To better understand the effectiveness of HOFFE, the New Zealand Fire Service Commission has undertaken a research project, as part of the annual contestable research round. Part of the project is a survey whose aim is to better understand the use and benefits of HOFFE. The Fire Service is working with the fire protection industry to encourage businesses that have recently experienced a fire, to participate in the survey. Answering some questions about how a fire incident was managed will help to build a picture of the benefits of HOFFE. For details about the HOFFE project or to participate in the study, visit the survey webpage.
Combustible gases (for example, LPG, CNG and propane). Isolation of the fire is the only safe way to extinguish a Class C fire.
Combustible metals (for example, magnesium, aluminium and sodium). These fires are more common that many realise and require specialist advice.
Electrically energised equipment. Electrical fires require their own class and the equipment must comply with the AS/NZS 1850 test for electrical non-conductivity. Water must not be used on electrical fires.
Cooking fats and oils (such as those used for shallow and deep fat fryers). Fire blankets are most effective and recommended in conjunction with extinguishers for Class F fires.
Every fire extinguisher is classified by the class of fire it can be used on and the extinguisher will clearly display its class on the outside of the extinguisher. All details pertaining to the classification of fire extinguishers are set out in AS/NZS1850.
ABE powder fire extinguishers are the most widely used type and are suitable for house, boat, garage, car or caravan environments. They can be used for Class A, B, C and E type fires. BE powder fire extinguishers are most suitable for Class B and E fires. Fire extinguishers should be installed as detailed in NZ Standard NZS 4503 and typically involves a unit being located close to the main exit from the building. If the fire can’t be controlled, it is important to have easy access to the exit to get out safely. To operate a fire extinguisher, the simple acronym PASS makes it easy to remember: • Pull the pin. Hold the extinguisher with the nozzle pointing away
from you and release the locking mechanism. • Aim low. Point the extinguisher at the base of the fire . • Squeeze the lever slowly and evenly. • Sweep the nozzle from side to side.
When using a fire extinguisher, keep your back to a clear exit for an easier and quicker escape if the fire cannot be controlled. If the room fills with smoke, leave immediately.

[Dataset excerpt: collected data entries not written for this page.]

Lemma text_app l k : text (l ++ k) = text l +:+ text k.
Proof. induction l as [|c l IH]; simpl; [done|]. by rewrite IH. Qed.

Lemma length_chars s : length (chars s) = String.length s.
Proof. induction s as [|c s IH]; simpl; [done|]. by rewrite IH. Qed.


(** ** Base64 *)

Module Base64Facts.
Import Base64.

(** Induction three bytes at a time, as [btoa] reads its input. *)
Lemma list_ind3 {A} (P : list A -> Prop) :
  P [] ->
  (forall a, P [a]) ->
  (forall a b, P [a; b]) ->
  (forall a b c l, P l -> P (a :: b :: c :: l)) ->
  forall l, P l.
Proof.
  intros H0 H1 H2 H3.
  fix IH 1. intros [|a [|b [|c l]]];
    [apply H0 | apply H1 | apply H2 | apply H3, IH].
Qed.

(** Induction four symbols at a time, as [atob] reads its input. *)
Lemma list_ind4 {A} (P : list A -> Prop) :
  P [] ->
  (forall a, P [a]) ->
  (forall a b, P [a; b]) ->
  (forall a b c, P [a; b; c]) ->
  (forall a b c d l, P l -> P (a :: b :: c :: d :: l)) ->
  forall l, P l.
Proof.
  intros H0 H1 H2 H3 H4.
  fix IH 1. intros [|a [|b [|c [|d l]]]];
    [apply H0 | apply H1 | apply H2 | apply H3 | apply H4, IH].
Qed.

Lemma sextet_of_char_of_sextet s : sextet_of_char (char_of_sextet s) = Some s.
Proof. destruct s as [[] [] [] [] [] []]; reflexivity. Qed.

Lemma char_of_sextet_of_char c s : sextet_of_char c = Some s -> char_of_sextet s = c.
Proof.
  destruct c as [[] [] [] [] [] [] [] []]; vm_compute; intros H;
    try discriminate H; injection H as <-; reflexivity.
Qed.

Lemma decode4_encode3 a b c :
  let '(s0, s1, s2, s3) := encode3 a b c in decode4 s0 s1 s2 s3 = (a, b, c).
Proof. destruct a, b, c; reflexivity. Qed.

Lemma bytes_of_sextets_of_bytes l : bytes_of_sextets (sextets_of_bytes l) = l.
Proof.
  induction l as [|a|a b|a b c l IH] using list_ind3.
  - reflexivity.
  - destruct a; reflexivity.
  - destruct a, b; reflexivity.
  - destruct a, b, c; cbn [sextets_of_bytes encode3 bytes_of_sextets decode4].
    by rewrite IH.
Qed.

Lemma length_sextets_of_bytes l :
  (length (sextets_of_bytes l) mod 4)%nat <> 1%nat.
Proof.
  induction l as [|a|a b|a b c l IH] using list_ind3.
  - done.
  - destruct a; done.
  - destruct a, b; done.
  - destruct a, b, c; cbn [sextets_of_bytes encode3 length].
    change (S (S (S (S ?n)))) with (4 + n)%nat.
    replace (4 + length (sextets_of_bytes l))%nat
      with (length (sextets_of_bytes l) + 1 * 4)%nat by lia.
    by rewrite Nat.Div0.mod_add.
Qed.

Lemma sextets_of_chars_map l :
  sextets_of_chars (map char_of_sextet l) = Some l.
Proof.
  induction l as [|s l IH]; simpl; [done|].
  by rewrite sextet_of_char_of_sextet, IH.
Qed.

Lemma char_of_sextet_not_whitespace s : is_ascii_whitespace (char_of_sextet s) = false.
Proof. destruct s as [[] [] [] [] [] []]; reflexivity. Qed.

Lemma char_of_sextet_not_pad s : char_of_sextet s <> "="%char.
Proof. destruct s as [[] [] [] [] [] []]; discriminate. Qed.

End Base64Facts.

(** ** The base64url codec of [utils/] *)

Section Base64Url.
Import Base64 Base64Facts.

(** What the three [replace] calls of [base64UrlStringify] do to one
    character of the output of [btoa], and what the first two of
    [base64UrlParse] do to one character of its input. *)
Definition to_url (c : ascii) : ascii :=
  let c := if Ascii.eqb c "+" then "-"%char else c in
  if Ascii.eqb c "/" then "_"%char else c.

Definition of_url (c : ascii) : ascii :=
  let c := if Ascii.eqb c "-" then "+"%char else c in
  if Ascii.eqb c "_" then "/"%char else c.

Lemma replace_to_url s :
  replace_char "/" "_" (replace_char "+" "-" s) = text (map to_url (chars s)).
Proof. unfold replace_char. rewrite chars_text, map_map. reflexivity. Qed.

Lemma replace_of_url s :
  replace_char "_" "/" (replace_char "-" "+" s) = text (map of_url (chars s)).
Proof. unfold replace_char. rewrite chars_text, map_map. reflexivity. Qed.

Lemma of_url_to_url s : of_url (to_url (char_of_sextet s)) = char_of_sextet s.
Proof. destruct s as [[] [] [] [] [] []]; reflexivity. Qed.

Lemma to_url_not_space s rest : Utf8.space_length (to_url (char_of_sextet s) :: rest) = None.
Proof.
  destruct rest as [|c1 [|c2 rest]];
    destruct s as [[] [] [] [] [] []]; reflexivity.
Qed.

Lemma char_not_space s rest : Utf8.space_length (char_of_sextet s :: rest) = None.
Proof.
  destruct rest as [|c1 [|c2 rest]];
    destruct s as [[] [] [] [] [] []]; reflexivity.
Qed.

Lemma remove_whitespace_chars q :
  Utf8.remove_whitespace_from 0 (map char_of_sextet q) = map char_of_sextet q.
Proof.
  induction q as [|s q IH]; [done|].
  cbn [map Utf8.remove_whitespace_from]. fold (map char_of_sextet q).
  by rewrite char_not_space, IH.
Qed.

Lemma filter_whitespace_chars q :
  filter (fun c => negb (is_ascii_whitespace c)) (map char_of_sextet q)
  = map char_of_sextet q.
Proof.
  induction q as [|s q IH]; [done|].
  cbn [map]. rewrite filter_cons.
  rewrite char_of_sextet_not_whitespace. cbn.
  case_decide; [by f_equal | done].
Qed.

Testing and maintenance should also be carried out in accordance with AS/NZS1841. Ensure that the extinguisher is kept in its designated place at all times and is ready to use in the event of a fire. Refer to NZS4503:2005 to review the code of practice for the distribution, installation and maintenance of hand operated firefighting equipment for use in buildings.
It is also recommended that designated personnel are trained in how to use fire extinguishers. This may be required under the businesses Health and Safety in Employment Act. In addition to having the correct firefighting equipment on site, every business should have a fire escape plan that is practiced regularly with staff. This will ensure that everyone understands what to do in the event of a fire emergency.